I totally sympathize, coming from the other end of the spectrum (childless by choice), and getting the “Oh, you’ll feel differently when you have your own kids” crap. People’s reproduction is just nobody else’s damned business.
Wait, hold on here…you’re 28?!?! That’s practically still a baby yourself! Having kids at some point after age 28 = having toddlers in your 40s?!? Woman is not only rude, but unable to do math.
Twenty-eight is past childbearing age? Jeesh. I’m 28. (And single, and would like to have kids someday, but not for another five years at least. More to the point, hardly any of the other people I know who are my age have kids either.)
Life is strange isn’t it. Here you are, childless and really wanting one. And me never wanting to have children and I have two.
How screwed up is that?
Because they are threatened by people who chose to live their lives differently than they do. (in my experience, of course, not to make a sweeping over-generalization)
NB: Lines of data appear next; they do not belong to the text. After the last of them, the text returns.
(* ===== verification/CloudInit.v ===== *)
(** The cloud-init document a node boots with.

    Models [internal/providers/bootstrap/cloudinit.go]: the document, its files
    and commands, and the size limit of Hetzner's user data.  The YAML encoder
    and compress/gzip are classes; maps are ranged over in any order. *)

From Stdlib Require Import Ascii.
From S2P Require Import Prelude GoErrors Float64 GoText GoMaps Servers Kube Api Unavailable.
From S2P Require Import Resources InstanceTypes NodeClaims Kubeadm.

Definition MaxUserDataBytes : Z := 32 * 1024.
Definition GzipThresholdBytes : Z := 24 * 1024.
Definition OSFamilyDebian : string := "Debian".

Definition str_len (s : string) : Z := Z.of_nat (String.length s).

(** A newline and a double quote. *)
Definition nl : string := String "010" "".
Definition dq : string := String (ascii_of_nat 34) "".

(** [gzip.NewWriter] over a buffer: [Write] of the document, then [Close] and
    what the buffer holds. *)
Class GzipWriter := {
  gzip_Write : string -> option error;
  gzip_Close : string -> result string
}.

(** ** The document *)

Record writeFile := {
  wf_Path : string;
  wf_Permissions : string;
  wf_Owner : string;
  wf_Content : string
}.

Record cloudConfig := {
  cc_PackageUpdate : bool;
  cc_PackageUpgrade : bool;
  cc_PackageRebootIfRequired : bool;
  cc_Packages : list string;
  cc_WriteFiles : list writeFile;
  cc_Runcmd : list string
}.

Definition system_file (path content : string) : writeFile :=
  {| wf_Path := path; wf_Permissions := "0644"; wf_Owner := ""; wf_Content := content |}.

(** ** Helpers *)

Fixpoint dedupe_loop (seen : gset string) (in_ : list string) : list string :=
  match in_ with
  | [] => []
  | s :: in_ =>
      if (s =? "")%string || bool_decide (s ∈ seen) then dedupe_loop seen in_
      else s :: dedupe_loop ({[ s ]} ∪ seen) in_
  end.

Definition dedupe (in_ : list string) : list string := dedupe_loop ∅ in_.
Definition reconcile_Firewalls (nc : HCloudNodeClass) (w : W) : reconciled :=
  match spec_FirewallSelectors (nc_Spec nc) with
  | [] => (Ok resolvedRequeue, SetTrue (set_firewalls nc []) ConditionTypeFirewallsReady, w)
  | sels =>
      match resolve_selectors res_Firewall
              (fun fw => {| fst_ID := fw_ID fw; fst_Name := fw_Name fw |}) sels sel_start w with
      | (inl err, w) =>
          (Err (Wrapf "resolving firewall, " err),
           noteUnreachable nc ConditionTypeFirewallsReady "Firewalls" err, w)
      | (inr st, w) =>
          match sl_missing st with
          | _ :: _ =>
              (Ok misconfiguredRequeue,
               SetCond (set_firewalls nc []) ConditionTypeFirewallsReady CondFalse
                 ("Firewall" +:+ sl_reason st) (missing_message "firewallSelectors" st), w)
          | [] =>
              (Ok resolvedRequeue,
               SetTrue (set_firewalls nc (sl_resolved st)) ConditionTypeFirewallsReady, w)
          end
      end
  end.

(** ** Events *)

Definition LocationsNarrowedEvent (nc : HCloudNodeClass) (message : string) : kube_event :=
  {| ev_InvolvedObject := nc_Name nc; ev_Type := "Warning"; ev_Reason := "LocationsNarrowed";
     ev_Message := message; ev_DedupeValues := [nc_UID nc] |}.

Definition SSHKeysNarrowedEvent (nc : HCloudNodeClass) (message : string) : kube_event :=
  {| ev_InvolvedObject := nc_Name nc; ev_Type := "Warning"; ev_Reason := "SSHKeysNarrowed";
     ev_Message := message; ev_DedupeValues := [nc_UID nc] |}.

Definition WaitingOnNodeClaimTerminationEvent `{PrettySlice} (nc : HCloudNodeClass)
    (names : list string) : kube_event :=
  {| ev_InvolvedObject := nc_Name nc; ev_Type := "Normal";
     ev_Reason := "WaitingOnNodeClaimTermination";
     ev_Message := "Waiting on NodeClaim termination for " +:+ pretty_Slice names 5;
     ev_DedupeValues := [nc_UID nc] |}.

(** A narrowed set: True under a reason of its own, and its event on transition
    only. *)
Definition narrowed (mk : HCloudNodeClass -> string -> kube_event) (nc : HCloudNodeClass)
    (t reason message : string) : HCloudNodeClass * list kube_event :=
  let firstTime :=
    match cond_get (StatusConditions nc) t with
    | None => true
    | Some prev => negb (cond_Reason prev =? reason)%string || negb (cond_Message prev =? message)%string
    end in
  (SetCond nc t CondTrue reason message,
   if firstTime then [mk nc message] else []).
(* ===== verification/NodeClassController.v ===== *)
(** Validation, termination and the parent reconciler of the NodeClass
    controller.

    Models [validation.go] ([Validation.Reconcile], [dependenciesMessage]),
    [termination.go] ([Finalize]) and [controller.go] ([Reconcile],
    [waitingOnCatalog], [enqueueCatalogWaiters]) of
    [internal/controllers/nodeclass].  The sub-reconcilers are in
    [NodeClassStatus]. *)

From S2P Require Import Prelude GoErrors Float64 GoText Servers Discovery Kube Api Unavailable.
From S2P Require Import Resources InstanceTypes Catalog LocationScope NodeClaims KubeClient.
From S2P Require Import NodeClassStatus.

(** karpenter's [result.Min]: the delay a pass requeues after. *)
Class ResultMin := result_Min : list duration -> duration.

Section WithKube.
Context `{KB : Kube, GT : GoText, KE : KarpErrors, ET : ErrorText, PS : PrettySlice, RM : ResultMin}.

(** The status and metadata writes of the controller, both with an optimistic
    lock: a write goes through only if nobody changed the object since it was
    read, so what the API server writes back into it is what was sent. *)
Class StatusClient (W : Type) := {
  kube_PatchStatus : HCloudNodeClass -> HCloudNodeClass -> W -> option error * W;
  kube_PatchMetadata : HCloudNodeClass -> HCloudNodeClass -> W -> option error * W
}.

Class CatalogView (W : Type) := catalog_view : W -> option Snapshot.

(** ** Validation *)

Definition dependenciesMessage (failing : list string) : string := "awaiting " +:+ Join failing ", ".

(** The required conditions that are False, and those that are Unknown or were
    resolved against another generation. *)
Definition failed_conditions (nc : HCloudNodeClass) : list string :=
  filter (fun t => is_false (cond_get nc t) = true) requiredConditions.

Definition is_pending (nc : HCloudNodeClass) (t : string) : bool :=
  if is_false (cond_get nc t) then false
  else if is_unknown (cond_get nc t) then true
  else match cond_get nc t with
       | Some c => negb (cond_ObservedGeneration c =? nc_Generation nc)
       | None => true
       end.

Definition pending_conditions (nc : HCloudNodeClass) : list string :=
  filter (fun t => is_pending nc t = true) requiredConditions.

Definition reconcile_Validation (snapshot : option Snapshot) (nc : HCloudNodeClass)
    : result duration * HCloudNodeClass * list kube_event :=
  let nc := StatusConditions nc in
  let V := ConditionTypeValidationSucceeded in
  match failed_conditions nc with
  | _ :: _ as failed =>
      (Ok misconfiguredRequeue,
       SetCond (set_locations nc []) V CondFalse reasonDependenciesNotReady (dependenciesMessage failed), [])
  | [] =>
  match pending_conditions nc with
  | _ :: _ as pending =>
      (Ok misconfiguredRequeue,
       SetCond (set_locations nc []) V CondUnknown reasonDependenciesNotReady
         (dependenciesMessage pending), [])
  | [] =>
  let arch := match status_Image (nc_Status nc) with Some img => ist_Architecture img | None => "" end in
  if negb (arch =? "")%string && negb (arch =? SupportedArchitecture)%string then
    (Ok misconfiguredRequeue,
     SetCond (set_locations nc []) V CondFalse "ImageArchitectureUnsupported"
       ("image architecture " +:+ Quote arch +:+ " is not " +:+ Quote SupportedArchitecture +:+
        ", which is the only architecture this provider offers instance types for"), [])
  else
    let locations := locationScope snapshot nc in
    match snapshot with
    | None =>
        (Ok misconfiguredRequeue,
         SetCond (set_locations nc []) V CondUnknown reasonCatalogNotFetched
           "the Hetzner server type catalog has not been fetched yet", [])
    | Some _ =>
        if sc_catalogEmpty locations then
          (Ok misconfiguredRequeue,
           SetCond (set_locations nc []) V CondUnknown reasonCatalogEmpty
             "the Hetzner server type catalog reports no location offering any supported server type", [])
        else
          match sc_inScope locations with
          | [] =>
              let '(reason, message) := emptyFailure locations in
              (Ok misconfiguredRequeue, SetCond (set_locations nc []) V CondFalse reason message, [])
          | _ =>
              let nc := set_locations nc (sc_inScope locations) in
              let excluded := excludedMessage locations in
              if negb (excluded =? "")%string then
                let '(nc, evs) := narrowed LocationsNarrowedEvent nc V "LocationsNarrowed" excluded in
                (Ok resolvedRequeue, nc, evs)
              else (Ok resolvedRequeue, SetTrue nc V, [])
          end
    end
  end
  end.

(** Whether a NodeClass is parked on the catalog, from the conditions the object
    itself carries. *)
Definition waitingOnCatalog (nc : HCloudNodeClass) : bool :=
  match cond_get nc ConditionTypeValidationSucceeded with
  | None => true
  | Some c =>
      bool_decide (cond_Status c = CondUnknown) &&
      ((cond_Reason c =? reasonCatalogNotFetched)%string || (cond_Reason c =? reasonCatalogEmpty)%string)
  end.

(** The map function of the catalog wake-up, after its list. *)
Definition enqueueCatalogWaiters (classes : list HCloudNodeClass) : list string :=
  nc_Name <$> filter (fun nc => waitingOnCatalog nc = true) classes.

(** ** Termination *)

Definition set_finalizers (nc : HCloudNodeClass) (fs : list string) : HCloudNodeClass :=
  {| nc_Name := nc_Name nc; nc_UID := nc_UID nc; nc_Generation := nc_Generation nc;
     nc_DeletionTimestamp := nc_DeletionTimestamp nc; nc_Finalizers := fs;
     nc_Annotations := nc_Annotations nc; nc_Spec := nc_Spec nc; nc_Status := nc_Status nc |}.

Definition has_finalizer (nc : HCloudNodeClass) : bool :=
  bool_decide (TerminationFinalizer ∈ nc_Finalizers nc).

Definition is_conflict (err : error) : bool :=
  match kube_status err with Some KubeConflict => true | _ => false end.

Section Run.
Context {W : Type} `{KC : !KubeClient W, SC : !StatusClient W, RA : ResourceAPI W, DA : DiscoveryAPI W,
  CV : CatalogView W}.

Definition Finalize (nc : HCloudNodeClass) (w : W) : result duration * list kube_event * W :=
  if negb (has_finalizer nc) then (Ok 0, [], w)
  else
    match kube_ListNodeClaimsFor nc w with
    | (Err err, w) => (Err (Wrapf "listing nodeclaims using nodeclass, " err), [], w)
    | (Ok (_ :: _ as claims), w) =>
        (Ok terminationBlockedRequeue,
         [WaitingOnNodeClaimTerminationEvent nc (sort_strings (cl_Name <$> claims))], w)
    | (Ok [], w) =>
        let released := set_finalizers nc (filter (fun f => f <> TerminationFinalizer) (nc_Finalizers nc)) in
        match kube_PatchMetadata nc released w with
        | (Some err, w) =>
            if is_conflict err then (Ok conflictRequeue, [], w)
            else (match IgnoreNotFound (Some (Wrapf "removing termination finalizer, " err)) with
                  | Some e => Err e
                  | None => Ok 0
                  end, [], w)
        | (None, w) => (Ok 0, [], w)
        end
    end.

(** ** The parent reconciler *)

(** Every sub-reconciler, in order, each on the object the last one left. *)
Definition run_subs (nc : HCloudNodeClass) (w : W)
    : list (result duration) * HCloudNodeClass * list kube_event * W :=
  let '(r1, nc, w) := reconcile_Image nc w in
  let '(r2, nc, w) := reconcile_Network nc w in
  let '(r3, nc, w) := reconcile_Firewalls nc w in
  let '((r4, nc, w), ev4) := reconcile_SSHKeys nc w in
  let '(r5, nc, w) := reconcile_PlacementGroup nc w in
  let '(r6, nc, w) := reconcile_BootstrapDiscovery nc w in
  let '(r7, nc, ev7) := reconcile_Validation (catalog_view w) nc in
  ([r1; r2; r3; r4; r5; r6; r7], nc, ev4 ++ ev7, w).

(** The reconcilers as [NewController] lists them, and the loop over them. *)
Inductive reconciler :=
  | RImage | RNetwork | RFirewalls | RSSHKeys | RPlacementGroup | RBootstrapDiscovery | RValidation.

Record Controller := {
  c_reconcilers : list reconciler;
  c_catalogRefreshed : bool   (* whether there is a catalog to be woken by *)
}.

(** [catalogProvider] is whether one was given. *)
Definition NewController (catalogProvider : bool) : Controller :=
  {| c_reconcilers := [RImage; RNetwork; RFirewalls; RSSHKeys; RPlacementGroup; RBootstrapDiscovery;
                       RValidation];
     c_catalogRefreshed := catalogProvider |}.

Definition reconcile_one (r : reconciler) (nc : HCloudNodeClass) (w : W)
    : result duration * HCloudNodeClass * list kube_event * W :=
  let quiet (x : result duration * HCloudNodeClass * W) := let '(res, nc, w) := x in (res, nc, [], w) in
  match r with
  | RImage => quiet (reconcile_Image nc w)
  | RNetwork => quiet (reconcile_Network nc w)
  | RFirewalls => quiet (reconcile_Firewalls nc w)
  | RSSHKeys => let '((res, nc, w), evs) := reconcile_SSHKeys nc w in (res, nc, evs, w)
  | RPlacementGroup => quiet (reconcile_PlacementGroup nc w)
  | RBootstrapDiscovery => quiet (reconcile_BootstrapDiscovery nc w)
  | RValidation => let '(res, nc, evs) := reconcile_Validation (catalog_view w) nc in (res, nc, evs, w)
  end.

(** Every reconciler runs, also after one failed. *)
Fixpoint run_reconcilers (rs : list reconciler) (nc : HCloudNodeClass) (w : W)
    : list (result duration) * HCloudNodeClass * list kube_event * W :=
  match rs with
  | [] => ([], nc, [], w)
  | r :: rs =>
      let '(res, nc, evs, w) := reconcile_one r nc w in
      let '(ress, nc, evs', w) := run_reconcilers rs nc w in
      (res :: ress, nc, evs ++ evs', w)
  end.

Lemma run_subs_reconcilers (catalogProvider : bool) (nc : HCloudNodeClass) (w : W) :
  run_reconcilers (c_reconcilers (NewController catalogProvider)) nc w = run_subs nc w.
Proof.
  unfold run_subs. cbn [NewController c_reconcilers run_reconcilers reconcile_one].
  destruct (reconcile_Image nc w) as [[r1 nc1] w1].
  destruct (reconcile_Network nc1 w1) as [[r2 nc2] w2].
  destruct (reconcile_Firewalls nc2 w2) as [[r3 nc3] w3].
  destruct (reconcile_SSHKeys nc3 w3) as [[[r4 nc4] w4] ev4].
  destruct (reconcile_PlacementGroup nc4 w4) as [[r5 nc5] w5].
  destruct (reconcile_BootstrapDiscovery nc5 w5) as [[r6 nc6] w6].
  destruct (reconcile_Validation _ nc6) as [[r7 nc7] ev7]. cbn [app]. by rewrite app_nil_r.
Qed.

Definition result_err (r : result duration) : option error :=
  match r with Err e => Some e | Ok _ => None end.

(** The pass proper, once the finalizer is in place. *)
Definition reconcile_pass (nc : HCloudNodeClass) (w : W) : result duration * list kube_event * W :=
  let '(rs, nc', evs, w) := run_subs nc w in
  let errs := result_err <$> rs in
  let finish (errs : list (option error)) (w : W) :=
    (match multierr_Combine errs with
     | Some e => Err e
     | None => Ok (result_Min (omap (fun r => match r with Ok d => Some d | Err _ => None end) rs))
     end, evs, w) in
  let '(err, w) :=
    if decide (nc_Status nc = nc_Status nc') then (None, w) else kube_PatchStatus nc nc' w in
  match err with
  | None => finish errs w
  | Some e =>
      if is_conflict e && match multierr_Combine errs with None => true | _ => false end
      then (Ok conflictRequeue, evs, w)
      else finish (errs ++ [IgnoreNotFound (Some e)]) w
  end.

Definition Reconcile (nc : HCloudNodeClass) (w : W) : result duration * list kube_event * W :=
  if is_deleting nc then Finalize nc w
  else if has_finalizer nc then reconcile_pass nc w
  else
    let nc' := set_finalizers nc (nc_Finalizers nc ++ [TerminationFinalizer]) in
    let '(err, w) := kube_PatchMetadata nc nc' w in
    match IgnoreNotFound err, err with
    | Some _, Some e => if is_conflict e then (Ok conflictRequeue, [], w) else (Err e, [], w)
    | _, _ => reconcile_pass nc' w
    end.
End Run.
End WithKube.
When I was about to turn thirty, a co-worker told me that it was too late for me to have children. I put it on my five year plan and had my daughter when I was 34. I have a good friend who got married for the first and only when she was 34 had two children, one at 36 and one at 42 who is looking forward to her youngest graduating college in a year. She does not look her age, she looks much younger.
Ya, I was thinking of you and your diseased yak scenario. Perv.
I too thought Gobear was gay, but perhaps he was merely offering the young lady a turkey baster.
AmericanMaid, you could smile at your coworker brightly and say “But mother always said, marriage first!” I found that slowed down a number of people back when I was single. Unfortunately, I’m almost out of the “but we haven’t been married very long” excuse. I will have to start practicing saying “bugger off” in a menacing tone.
I often gave a hurt and almost teary, “We can’t!” It was true and made the asshole inquiring feel like shit much of the time. So now when I go out the nosy questions are about who my daughter belongs too. Assholes will always ask unwanted questions and give unwanted advice.
AmericanMaid, your cow-orker is a total twit. But I have to share this with you.
Many years ago, I worked with a single lady in her early 40s. I always thought she was a little standoffish, but she totally endeared herself to me one day when someone gave her that line about not choosing to have kids, etc.
As best as I can remember, her response was, “I’ve had a kid already. The damn thing was born with fangs and claws and killed the doctor and two nurses before the hospital staff managed to inject it with alcohol and kill it. They’ve got it in a jar down at the hospital.” She then went back to nonchantly eating lunch while the other woman’s jaw was dragging on the ground. I was busy choking to death trying to laugh and swallow at the same time.